=== EXERCISE ===
Search the entries for the word "outcome". Copy each line in which it is found.

=== RECORDS ===
------------------------------

#[local] Hint Resolve same_connection_refl same_connection_with_tables
  : conn.

Lemma sql_select_run (n : string) (cond : row -> bool) (db : DB) (t : table) :
  find_table n (tables db) = Some t ->
  sql_select n cond db = (Ok (filter cond (t_rows t)), db).
Proof. intros H. unfold sql_select. now rewrite H. Qed.

Lemma getFirstAsync_run (n : string) (cond : row -> bool) (db : DB)
      (t : table) :
  find_table n (tables db) = Some t ->
  getFirstAsync n cond db = (Ok (hd_error (filter cond (t_rows t))), db).
Proof.
  intros H. unfold getFirstAsync, bind. now rewrite (sql_select_run _ _ _ _ H).
Qed.

(** The outcome of an INSERT: either the new row is appended to its table,
    or nothing changes. *)
Lemma sql_insert_inv (n : string) (vals : list (string * value)) (db db' : DB)
      (res : result Z) :
  sql_insert n vals db = (res, db') ->
  (exists e, res = Err e /\ db' = db)
  \/ (exists t rowid,
        res = Ok rowid /\ find_table n (tables db) = Some t
        /\ rowid = next_rowid t vals
        /\ has_rowid (t_rows t) (VNum rowid) = false
        /\ db' = with_tables
                   (set_table
                      (mkTable (t_schema t)
                         (t_rows t
                            ++ [new_row (t_schema t) vals rowid (now db)])
                         (Z.max (t_seq t) rowid))
                      (tables db)) db).
Proof.
  unfold sql_insert. intros H.
  destruct (find_table n (tables db)) as [t|] eqn:Hf;
    [|inversion H; left; eauto].
  destruct (unknown_column _ _); [inversion H; left; eauto|].
  destruct (notnull_violation _ _); [inversion H; left; eauto|].
  destruct (has_rowid _ _) eqn:Hr; [inversion H; left; eauto|].
  destruct (unique_violation _ _ _); [inversion H; left; eauto|].
  destruct (foreign_keys db && _); inversion H; [left; eauto|].
  right. exists t, (next_rowid t vals). repeat split. exact Hr.
Qed.

Lemma sql_insert_connection (n : string) (vals : list (string * value))
      (db db' : DB) (res : result Z) :
  sql_insert n vals db = (res, db') -> same_connection db db'.
Proof.
  intros H. apply sql_insert_inv in H.
  destruct H as [(e & _ & ->) | (t & rowid & _ & _ & _ & _ & ->)];
    auto with conn.
Qed.

Lemma sql_update_connection (n : string) (vals : list (string * value))
      (cond : row -> bool) (db db' : DB) (res : result Z) :
  sql_update n vals cond db = (res, db') -> same_connection db db'.
Proof.
  unfold sql_update. intros H.
  destruct (find_table n (tables db)) as [t|];
    [|inversion H; auto with conn].
  destruct (unknown_column _ _); [inversion H; auto with conn|].
  destruct (filter cond (t_rows t)); [inversion H; auto with conn|].
  destruct (find _ (ts_cols _)); [inversion H; auto with conn|].
  destruct (find _ (ts_unique _)); [inversion H; auto with conn|].
  destruct (foreign_keys db && _); inversion H; auto with conn.
Qed.

Lemma sql_delete_connection (n : string) (cond : row -> bool) (db db' : DB)
      (res : result Z) :
  sql_delete n cond db = (res, db') -> same_connection db db'.
Proof.
  unfold sql_delete. intros H.
  destruct (find_table n (tables db)); inversion H; auto with conn.
Qed.

Lemma sql_select_same (n : string) (cond : row -> bool) (db db' : DB)
      (res : result (list row)) :
  sql_select n cond db = (res, db') -> db' = db.
Proof.
  unfold sql_select. intros H.
  destruct (find_table n (tables db)); now inversion H.
Qed.

Lemma getFirstAsync_same (n : string) (cond : row -> bool) (db db' : DB)
      (res : result (option row)) :
  getFirstAsync n cond db = (res, db') -> db' = db.
Proof.
  unfold getFirstAsync, bind, ret. intros H.
  destruct (sql_select n cond db) as [[rs|e] db1] eqn:E;
    apply sql_select_same in E; inversion H; congruence.
Qed.

Lemma rows_find (db : DB) (n : string) (t : table) :
  find_table n (tables db) = Some t -> rows n db = t_rows t.
Proof. intros H. unfold rows. now rewrite H. Qed.

Lemma rows_same_tables (db db' : DB) (n : string) :
  tables db' = tables db -> rows n db' = rows n db.
Proof. intros H. unfold rows. now rewrite H. Qed.

Lemma initialized_same_tables (db db' : DB) :
  tables db' = tables db -> initialized db -> initialized db'.
Proof. unfold initialized. intros ->. auto. Qed.

Lemma parent_has_rows (db : DB) (n : string) (v : value) :
  parent_has (tables db) n v = has_rowid (rows n db) v.
Proof.
  unfold parent_has, rows. now destruct (find_table n (tables db)).
Qed.

Lemma has_rowid_above (rs : list row) (k : Z) :
  max_rowid rs < k -> has_rowid rs (VNum k) = false.
Proof.
  unfold has_rowid. induction rs as [|r rs IH]; simpl; intros H;
    [reflexivity|].
  destruct (col r "id") as [|i|s]; simpl.
  - now apply IH.
  - rewrite IH by lia. rewrite orb_false_r. apply Z.eqb_neq. lia.
  - now apply IH.
Qed.

(** A successful INSERT appends one row to its table and leaves the other
    tables, the catalog and the connection as they were. *)
Lemma sql_insert_ok (n : string) (vals : list (string * value)) (db db' : DB)
      (rowid : Z) :
  sql_insert n vals db = (Ok rowid, db') ->
  same_connection db db'
  /\ (initialized db -> initialized db')
  /\ (forall m, ieq n m = false -> rows m db' = rows m db)
  /\ exists t,
       find_table n (tables db) = Some t
       /\ has_rowid (rows n db) (VNum rowid) = false
       /\ rows n db'
          = rows n db ++ [new_row (t_schema t) vals rowid (now db)].
Proof.
  intros H. pose proof (sql_insert_connection _ _ _ _ _ H) as Hc.
  apply sql_insert_inv in H.
  destruct H as [(e & He & _) | (t & i & Hi & Hf & _ & Hr & ->)];
    [discriminate|].
  inversion Hi; subst i. split; [exact Hc|]. split; [|split].
  - intros Hinit. eapply initialized_set_table; eauto.
  - intros m Hm. eapply rows_set_table_other; eauto.
  - exists t. split; [exact Hf|]. unfold rows at 1 3. rewrite Hf.
    split; [exact Hr|].
    erewrite rows_set_table_same; eauto.
Qed.

Lemma sql_insert_err (n : string) (vals : list (string * value)) (db db' : DB)
      (e : string) :
  sql_insert n vals db = (Err e, db') -> db' = db.
Proof.
  intros H. apply sql_insert_inv in H.
  destruct H as [(e' & _ & ->) | (t & i & Hi & _)];
    [reflexivity | discriminate].
Qed.

(** The outcome of an UPDATE: nothing changes, or the rows of its table are
    rewritten in place. *)
Lemma sql_update_inv (n : string) (vals : list (string * value))
      (cond : row -> bool) (db db' : DB) (res : result Z) :
  sql_update n vals cond db = (res, db') ->
  db' = db
  \/ (exists t c,
        res = Ok c /\ find_table n (tables db) = Some t
        /\ db' = with_tables
                   (set_table
                      (mkTable (t_schema t)
                         (map (fun r => if cond r then assign vals r else r)
                              (t_rows t))
                         (t_seq t))
                      (tables db)) db).
Proof.
  unfold sql_update. intros H.
  destruct (find_table n (tables db)) as [t|] eqn:Hf;
    [|inversion H; now left].
  destruct (unknown_column _ _); [inversion H; now left|].
  destruct (filter cond (t_rows t)); [inversion H; now left|].
  destruct (find _ (ts_cols _)); [inversion H; now left|].
  destruct (find _ (ts_unique _)); [inversion H; now left|].
  destruct (foreign_keys db && _); inversion H; [now left|].
  right. eauto.
Qed.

------------------------------

=== TASK OUTPUT ===
(** The outcome of an INSERT: either the new row is appended to its table,
(** The outcome of an UPDATE: nothing changes, or the rows of its table are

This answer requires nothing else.